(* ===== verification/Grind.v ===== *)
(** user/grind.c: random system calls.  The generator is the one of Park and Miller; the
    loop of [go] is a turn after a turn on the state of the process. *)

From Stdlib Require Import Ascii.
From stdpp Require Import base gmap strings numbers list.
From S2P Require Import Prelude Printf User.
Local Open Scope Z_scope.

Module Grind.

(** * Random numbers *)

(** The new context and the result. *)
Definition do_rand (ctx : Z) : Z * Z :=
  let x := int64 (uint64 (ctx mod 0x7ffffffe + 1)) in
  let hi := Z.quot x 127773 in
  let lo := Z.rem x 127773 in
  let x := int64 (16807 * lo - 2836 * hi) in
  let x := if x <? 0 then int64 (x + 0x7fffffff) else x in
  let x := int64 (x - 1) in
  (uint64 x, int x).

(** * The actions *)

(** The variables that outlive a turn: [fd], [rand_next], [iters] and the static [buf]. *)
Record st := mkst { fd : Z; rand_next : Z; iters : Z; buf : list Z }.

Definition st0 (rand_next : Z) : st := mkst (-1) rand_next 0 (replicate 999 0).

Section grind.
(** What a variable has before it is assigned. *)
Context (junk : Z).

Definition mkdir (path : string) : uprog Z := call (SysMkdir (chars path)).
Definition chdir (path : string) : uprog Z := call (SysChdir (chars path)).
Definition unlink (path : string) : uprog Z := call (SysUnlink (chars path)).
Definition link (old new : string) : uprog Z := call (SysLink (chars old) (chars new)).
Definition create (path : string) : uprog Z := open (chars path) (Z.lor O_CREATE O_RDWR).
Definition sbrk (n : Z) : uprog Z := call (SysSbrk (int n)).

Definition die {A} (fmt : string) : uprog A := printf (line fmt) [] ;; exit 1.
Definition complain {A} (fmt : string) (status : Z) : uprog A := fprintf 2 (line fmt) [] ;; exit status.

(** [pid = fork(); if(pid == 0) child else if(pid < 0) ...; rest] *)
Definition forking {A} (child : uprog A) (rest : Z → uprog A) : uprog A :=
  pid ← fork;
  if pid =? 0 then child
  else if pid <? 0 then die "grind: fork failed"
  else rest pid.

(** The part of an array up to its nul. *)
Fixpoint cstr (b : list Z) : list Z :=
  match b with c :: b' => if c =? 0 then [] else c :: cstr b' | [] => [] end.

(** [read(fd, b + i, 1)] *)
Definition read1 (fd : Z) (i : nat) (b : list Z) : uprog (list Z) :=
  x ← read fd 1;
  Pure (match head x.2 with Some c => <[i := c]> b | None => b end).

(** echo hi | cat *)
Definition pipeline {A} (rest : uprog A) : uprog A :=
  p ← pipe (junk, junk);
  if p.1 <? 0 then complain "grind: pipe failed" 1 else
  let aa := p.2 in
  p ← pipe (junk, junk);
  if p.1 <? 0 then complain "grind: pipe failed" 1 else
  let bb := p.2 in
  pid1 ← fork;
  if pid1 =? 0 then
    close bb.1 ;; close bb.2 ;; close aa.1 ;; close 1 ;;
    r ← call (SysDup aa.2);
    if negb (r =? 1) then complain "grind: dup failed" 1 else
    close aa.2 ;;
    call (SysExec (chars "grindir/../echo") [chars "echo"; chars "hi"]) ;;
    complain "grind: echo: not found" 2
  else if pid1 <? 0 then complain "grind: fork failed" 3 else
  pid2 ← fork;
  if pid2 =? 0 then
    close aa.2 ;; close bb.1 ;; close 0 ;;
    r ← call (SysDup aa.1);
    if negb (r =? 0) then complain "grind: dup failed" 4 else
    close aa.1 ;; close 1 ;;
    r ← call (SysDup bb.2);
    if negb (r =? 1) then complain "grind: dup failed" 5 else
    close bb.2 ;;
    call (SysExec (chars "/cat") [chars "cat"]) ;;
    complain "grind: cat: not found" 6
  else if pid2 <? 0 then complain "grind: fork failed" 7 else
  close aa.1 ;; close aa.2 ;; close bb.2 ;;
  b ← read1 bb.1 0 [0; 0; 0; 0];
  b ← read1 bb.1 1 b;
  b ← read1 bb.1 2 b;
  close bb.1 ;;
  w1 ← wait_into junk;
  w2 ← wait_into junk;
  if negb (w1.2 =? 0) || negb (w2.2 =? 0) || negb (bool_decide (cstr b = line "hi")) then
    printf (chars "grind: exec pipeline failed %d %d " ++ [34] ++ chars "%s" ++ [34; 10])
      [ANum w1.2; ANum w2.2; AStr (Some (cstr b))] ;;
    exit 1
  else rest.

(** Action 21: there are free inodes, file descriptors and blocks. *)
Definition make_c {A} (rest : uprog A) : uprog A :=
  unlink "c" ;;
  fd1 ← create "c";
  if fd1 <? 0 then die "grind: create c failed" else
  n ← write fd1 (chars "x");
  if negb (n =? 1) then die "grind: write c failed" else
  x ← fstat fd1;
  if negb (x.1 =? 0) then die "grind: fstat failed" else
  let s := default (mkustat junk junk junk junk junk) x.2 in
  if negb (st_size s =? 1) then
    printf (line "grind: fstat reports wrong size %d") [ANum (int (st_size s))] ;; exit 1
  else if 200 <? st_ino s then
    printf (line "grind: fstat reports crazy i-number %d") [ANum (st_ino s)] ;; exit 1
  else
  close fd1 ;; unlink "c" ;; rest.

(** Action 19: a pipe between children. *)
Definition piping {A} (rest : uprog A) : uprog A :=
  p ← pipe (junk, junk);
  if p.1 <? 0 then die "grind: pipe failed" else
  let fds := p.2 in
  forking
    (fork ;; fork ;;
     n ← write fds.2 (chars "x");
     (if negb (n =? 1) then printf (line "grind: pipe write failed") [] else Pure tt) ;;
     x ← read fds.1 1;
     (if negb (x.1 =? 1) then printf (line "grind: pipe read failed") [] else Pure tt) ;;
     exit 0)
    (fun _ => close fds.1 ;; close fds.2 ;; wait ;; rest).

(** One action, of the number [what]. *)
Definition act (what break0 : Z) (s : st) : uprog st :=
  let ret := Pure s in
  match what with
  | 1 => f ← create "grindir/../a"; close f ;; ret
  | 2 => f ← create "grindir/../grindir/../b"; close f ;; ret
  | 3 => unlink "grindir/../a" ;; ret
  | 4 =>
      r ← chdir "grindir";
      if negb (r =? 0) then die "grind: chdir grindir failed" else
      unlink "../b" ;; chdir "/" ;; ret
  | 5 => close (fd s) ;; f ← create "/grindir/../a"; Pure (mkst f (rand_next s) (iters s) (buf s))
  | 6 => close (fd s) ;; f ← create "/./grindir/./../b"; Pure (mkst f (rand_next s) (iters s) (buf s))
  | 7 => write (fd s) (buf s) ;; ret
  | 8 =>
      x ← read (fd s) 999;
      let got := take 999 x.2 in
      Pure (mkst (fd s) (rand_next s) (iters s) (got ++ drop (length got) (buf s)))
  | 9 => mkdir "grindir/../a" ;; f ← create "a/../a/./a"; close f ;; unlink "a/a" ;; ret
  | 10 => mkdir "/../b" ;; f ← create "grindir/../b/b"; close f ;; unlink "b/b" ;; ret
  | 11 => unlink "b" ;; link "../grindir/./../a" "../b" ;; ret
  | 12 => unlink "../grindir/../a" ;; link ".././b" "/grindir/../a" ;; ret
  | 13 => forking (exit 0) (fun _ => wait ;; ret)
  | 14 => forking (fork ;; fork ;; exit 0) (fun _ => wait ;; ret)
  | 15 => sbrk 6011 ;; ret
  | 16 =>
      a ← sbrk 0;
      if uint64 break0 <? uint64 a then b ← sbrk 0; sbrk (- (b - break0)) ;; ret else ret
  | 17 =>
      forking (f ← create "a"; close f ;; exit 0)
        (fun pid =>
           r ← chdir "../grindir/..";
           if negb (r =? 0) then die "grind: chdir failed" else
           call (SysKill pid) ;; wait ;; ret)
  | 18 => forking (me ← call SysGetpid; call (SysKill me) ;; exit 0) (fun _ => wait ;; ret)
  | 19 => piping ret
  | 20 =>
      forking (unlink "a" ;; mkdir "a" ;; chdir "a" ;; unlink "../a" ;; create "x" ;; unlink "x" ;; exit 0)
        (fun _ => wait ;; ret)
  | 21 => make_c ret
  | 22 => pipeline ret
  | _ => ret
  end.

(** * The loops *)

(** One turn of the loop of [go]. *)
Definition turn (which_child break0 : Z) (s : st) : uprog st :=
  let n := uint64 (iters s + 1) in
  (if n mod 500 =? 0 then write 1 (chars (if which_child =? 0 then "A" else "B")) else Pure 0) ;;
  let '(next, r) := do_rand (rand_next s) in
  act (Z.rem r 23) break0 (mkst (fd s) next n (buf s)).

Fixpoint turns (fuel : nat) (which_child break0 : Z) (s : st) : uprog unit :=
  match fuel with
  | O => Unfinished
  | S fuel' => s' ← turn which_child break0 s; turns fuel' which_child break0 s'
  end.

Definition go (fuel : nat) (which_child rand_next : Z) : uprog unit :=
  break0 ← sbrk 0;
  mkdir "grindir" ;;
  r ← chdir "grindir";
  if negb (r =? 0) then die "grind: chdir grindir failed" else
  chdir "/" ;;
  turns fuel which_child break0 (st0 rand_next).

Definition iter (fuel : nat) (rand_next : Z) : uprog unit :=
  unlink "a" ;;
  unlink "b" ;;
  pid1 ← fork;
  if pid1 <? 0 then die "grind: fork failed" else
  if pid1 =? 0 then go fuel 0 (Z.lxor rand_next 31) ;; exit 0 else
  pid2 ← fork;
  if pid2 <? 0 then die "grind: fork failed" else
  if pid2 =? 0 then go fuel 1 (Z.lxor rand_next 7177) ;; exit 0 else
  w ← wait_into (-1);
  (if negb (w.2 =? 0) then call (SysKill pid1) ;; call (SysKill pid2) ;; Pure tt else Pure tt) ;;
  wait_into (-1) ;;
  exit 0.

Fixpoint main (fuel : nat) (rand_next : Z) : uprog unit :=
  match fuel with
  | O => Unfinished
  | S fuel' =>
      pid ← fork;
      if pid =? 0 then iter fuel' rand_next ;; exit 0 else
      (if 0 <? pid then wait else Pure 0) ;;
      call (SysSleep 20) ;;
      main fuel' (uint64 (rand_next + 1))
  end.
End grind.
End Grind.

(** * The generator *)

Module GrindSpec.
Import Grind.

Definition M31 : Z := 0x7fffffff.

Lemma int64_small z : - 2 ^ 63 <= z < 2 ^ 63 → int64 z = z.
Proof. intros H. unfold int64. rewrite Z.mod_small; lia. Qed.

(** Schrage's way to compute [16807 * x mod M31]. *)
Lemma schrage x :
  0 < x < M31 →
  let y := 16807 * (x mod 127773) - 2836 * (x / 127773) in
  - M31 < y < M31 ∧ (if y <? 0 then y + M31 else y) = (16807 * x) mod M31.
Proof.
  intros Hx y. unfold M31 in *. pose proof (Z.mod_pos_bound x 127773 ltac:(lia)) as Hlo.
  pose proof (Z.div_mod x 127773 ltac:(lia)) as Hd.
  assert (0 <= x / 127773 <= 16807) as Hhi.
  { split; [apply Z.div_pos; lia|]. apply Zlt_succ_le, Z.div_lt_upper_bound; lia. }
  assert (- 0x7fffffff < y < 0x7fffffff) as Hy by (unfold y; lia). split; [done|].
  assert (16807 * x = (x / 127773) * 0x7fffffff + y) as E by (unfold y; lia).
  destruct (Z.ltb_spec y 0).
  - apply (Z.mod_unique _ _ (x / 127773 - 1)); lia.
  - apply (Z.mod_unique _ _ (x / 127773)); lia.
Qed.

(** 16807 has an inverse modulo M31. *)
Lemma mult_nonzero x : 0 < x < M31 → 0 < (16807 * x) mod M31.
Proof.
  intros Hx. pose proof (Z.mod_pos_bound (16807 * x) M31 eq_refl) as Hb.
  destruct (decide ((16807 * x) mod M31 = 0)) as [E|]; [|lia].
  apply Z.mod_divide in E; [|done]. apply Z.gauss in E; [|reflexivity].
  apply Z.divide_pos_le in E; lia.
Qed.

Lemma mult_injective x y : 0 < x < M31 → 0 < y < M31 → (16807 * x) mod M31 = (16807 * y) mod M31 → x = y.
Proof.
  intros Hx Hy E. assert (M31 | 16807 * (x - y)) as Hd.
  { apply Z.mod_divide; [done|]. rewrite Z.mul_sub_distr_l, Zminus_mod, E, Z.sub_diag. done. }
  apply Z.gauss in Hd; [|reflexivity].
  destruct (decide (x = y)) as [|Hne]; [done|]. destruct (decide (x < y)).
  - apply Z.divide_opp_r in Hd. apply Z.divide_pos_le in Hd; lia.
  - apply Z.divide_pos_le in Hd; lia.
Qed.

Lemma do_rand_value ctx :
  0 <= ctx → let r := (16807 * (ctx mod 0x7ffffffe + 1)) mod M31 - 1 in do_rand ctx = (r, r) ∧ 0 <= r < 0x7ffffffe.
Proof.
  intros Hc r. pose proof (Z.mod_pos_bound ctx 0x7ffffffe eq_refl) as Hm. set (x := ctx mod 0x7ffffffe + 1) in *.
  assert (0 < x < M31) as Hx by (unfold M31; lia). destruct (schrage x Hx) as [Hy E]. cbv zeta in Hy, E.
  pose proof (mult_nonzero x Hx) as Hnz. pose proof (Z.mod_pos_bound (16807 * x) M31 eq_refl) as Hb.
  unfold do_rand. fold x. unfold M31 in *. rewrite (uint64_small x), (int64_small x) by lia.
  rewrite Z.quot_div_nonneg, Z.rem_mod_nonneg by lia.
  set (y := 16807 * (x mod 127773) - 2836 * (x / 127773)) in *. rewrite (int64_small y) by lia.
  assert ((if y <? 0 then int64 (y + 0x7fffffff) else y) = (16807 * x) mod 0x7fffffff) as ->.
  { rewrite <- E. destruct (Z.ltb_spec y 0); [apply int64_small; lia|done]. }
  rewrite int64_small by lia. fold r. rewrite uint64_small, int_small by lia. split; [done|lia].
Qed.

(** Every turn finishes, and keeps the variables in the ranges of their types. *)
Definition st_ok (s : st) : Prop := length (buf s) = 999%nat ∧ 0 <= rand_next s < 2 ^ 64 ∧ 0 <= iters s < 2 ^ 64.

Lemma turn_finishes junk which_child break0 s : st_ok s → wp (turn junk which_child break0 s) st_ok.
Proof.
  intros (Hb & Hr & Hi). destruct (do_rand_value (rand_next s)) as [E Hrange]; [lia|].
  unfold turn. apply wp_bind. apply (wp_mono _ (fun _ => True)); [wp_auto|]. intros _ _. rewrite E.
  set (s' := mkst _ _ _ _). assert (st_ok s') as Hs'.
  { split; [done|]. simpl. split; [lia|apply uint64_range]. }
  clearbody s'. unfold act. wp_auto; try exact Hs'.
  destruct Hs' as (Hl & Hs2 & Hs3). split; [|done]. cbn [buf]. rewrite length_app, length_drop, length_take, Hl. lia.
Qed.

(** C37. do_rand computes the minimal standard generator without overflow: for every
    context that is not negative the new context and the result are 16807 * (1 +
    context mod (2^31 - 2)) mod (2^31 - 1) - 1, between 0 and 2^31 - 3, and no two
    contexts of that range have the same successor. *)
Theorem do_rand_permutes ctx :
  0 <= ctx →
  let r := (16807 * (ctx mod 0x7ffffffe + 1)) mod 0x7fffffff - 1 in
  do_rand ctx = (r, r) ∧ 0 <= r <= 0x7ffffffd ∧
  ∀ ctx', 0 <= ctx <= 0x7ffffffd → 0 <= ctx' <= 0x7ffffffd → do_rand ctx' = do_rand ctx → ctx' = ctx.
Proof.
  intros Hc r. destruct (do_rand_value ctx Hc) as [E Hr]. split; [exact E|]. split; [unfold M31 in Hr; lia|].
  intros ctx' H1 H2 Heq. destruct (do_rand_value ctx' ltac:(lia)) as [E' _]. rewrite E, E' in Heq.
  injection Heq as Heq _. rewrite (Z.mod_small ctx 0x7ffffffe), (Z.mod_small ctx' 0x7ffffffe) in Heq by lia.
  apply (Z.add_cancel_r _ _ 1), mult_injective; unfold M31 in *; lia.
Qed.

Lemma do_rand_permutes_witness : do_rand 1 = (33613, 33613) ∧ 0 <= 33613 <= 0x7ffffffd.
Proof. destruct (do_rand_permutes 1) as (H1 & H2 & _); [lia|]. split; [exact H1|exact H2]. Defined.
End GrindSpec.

■ Exercise goal: Beginning at the line with "(** One turn of the loop of [go]. *)" and stopping after the line with "assert (0 <= x / 127773 <= 16807) as Hhi.", please write out every line of the data above exactly and nothing else.

■ Task result:
(** One turn of the loop of [go]. *)
Definition turn (which_child break0 : Z) (s : st) : uprog st :=
  let n := uint64 (iters s + 1) in
  (if n mod 500 =? 0 then write 1 (chars (if which_child =? 0 then "A" else "B")) else Pure 0) ;;
  let '(next, r) := do_rand (rand_next s) in
  act (Z.rem r 23) break0 (mkst (fd s) next n (buf s)).

Fixpoint turns (fuel : nat) (which_child break0 : Z) (s : st) : uprog unit :=
  match fuel with
  | O => Unfinished
  | S fuel' => s' ← turn which_child break0 s; turns fuel' which_child break0 s'
  end.

Definition go (fuel : nat) (which_child rand_next : Z) : uprog unit :=
  break0 ← sbrk 0;
  mkdir "grindir" ;;
  r ← chdir "grindir";
  if negb (r =? 0) then die "grind: chdir grindir failed" else
  chdir "/" ;;
  turns fuel which_child break0 (st0 rand_next).

Definition iter (fuel : nat) (rand_next : Z) : uprog unit :=
  unlink "a" ;;
  unlink "b" ;;
  pid1 ← fork;
  if pid1 <? 0 then die "grind: fork failed" else
  if pid1 =? 0 then go fuel 0 (Z.lxor rand_next 31) ;; exit 0 else
  pid2 ← fork;
  if pid2 <? 0 then die "grind: fork failed" else
  if pid2 =? 0 then go fuel 1 (Z.lxor rand_next 7177) ;; exit 0 else
  w ← wait_into (-1);
  (if negb (w.2 =? 0) then call (SysKill pid1) ;; call (SysKill pid2) ;; Pure tt else Pure tt) ;;
  wait_into (-1) ;;
  exit 0.

Fixpoint main (fuel : nat) (rand_next : Z) : uprog unit :=
  match fuel with
  | O => Unfinished
  | S fuel' =>
      pid ← fork;
      if pid =? 0 then iter fuel' rand_next ;; exit 0 else
      (if 0 <? pid then wait else Pure 0) ;;
      call (SysSleep 20) ;;
      main fuel' (uint64 (rand_next + 1))
  end.
End grind.
End Grind.

(** * The generator *)

Module GrindSpec.
Import Grind.

Definition M31 : Z := 0x7fffffff.

Lemma int64_small z : - 2 ^ 63 <= z < 2 ^ 63 → int64 z = z.
Proof. intros H. unfold int64. rewrite Z.mod_small; lia. Qed.

(** Schrage's way to compute [16807 * x mod M31]. *)
Lemma schrage x :
  0 < x < M31 →
  let y := 16807 * (x mod 127773) - 2836 * (x / 127773) in
  - M31 < y < M31 ∧ (if y <? 0 then y + M31 else y) = (16807 * x) mod M31.
Proof.
  intros Hx y. unfold M31 in *. pose proof (Z.mod_pos_bound x 127773 ltac:(lia)) as Hlo.
  pose proof (Z.div_mod x 127773 ltac:(lia)) as Hd.
  assert (0 <= x / 127773 <= 16807) as Hhi.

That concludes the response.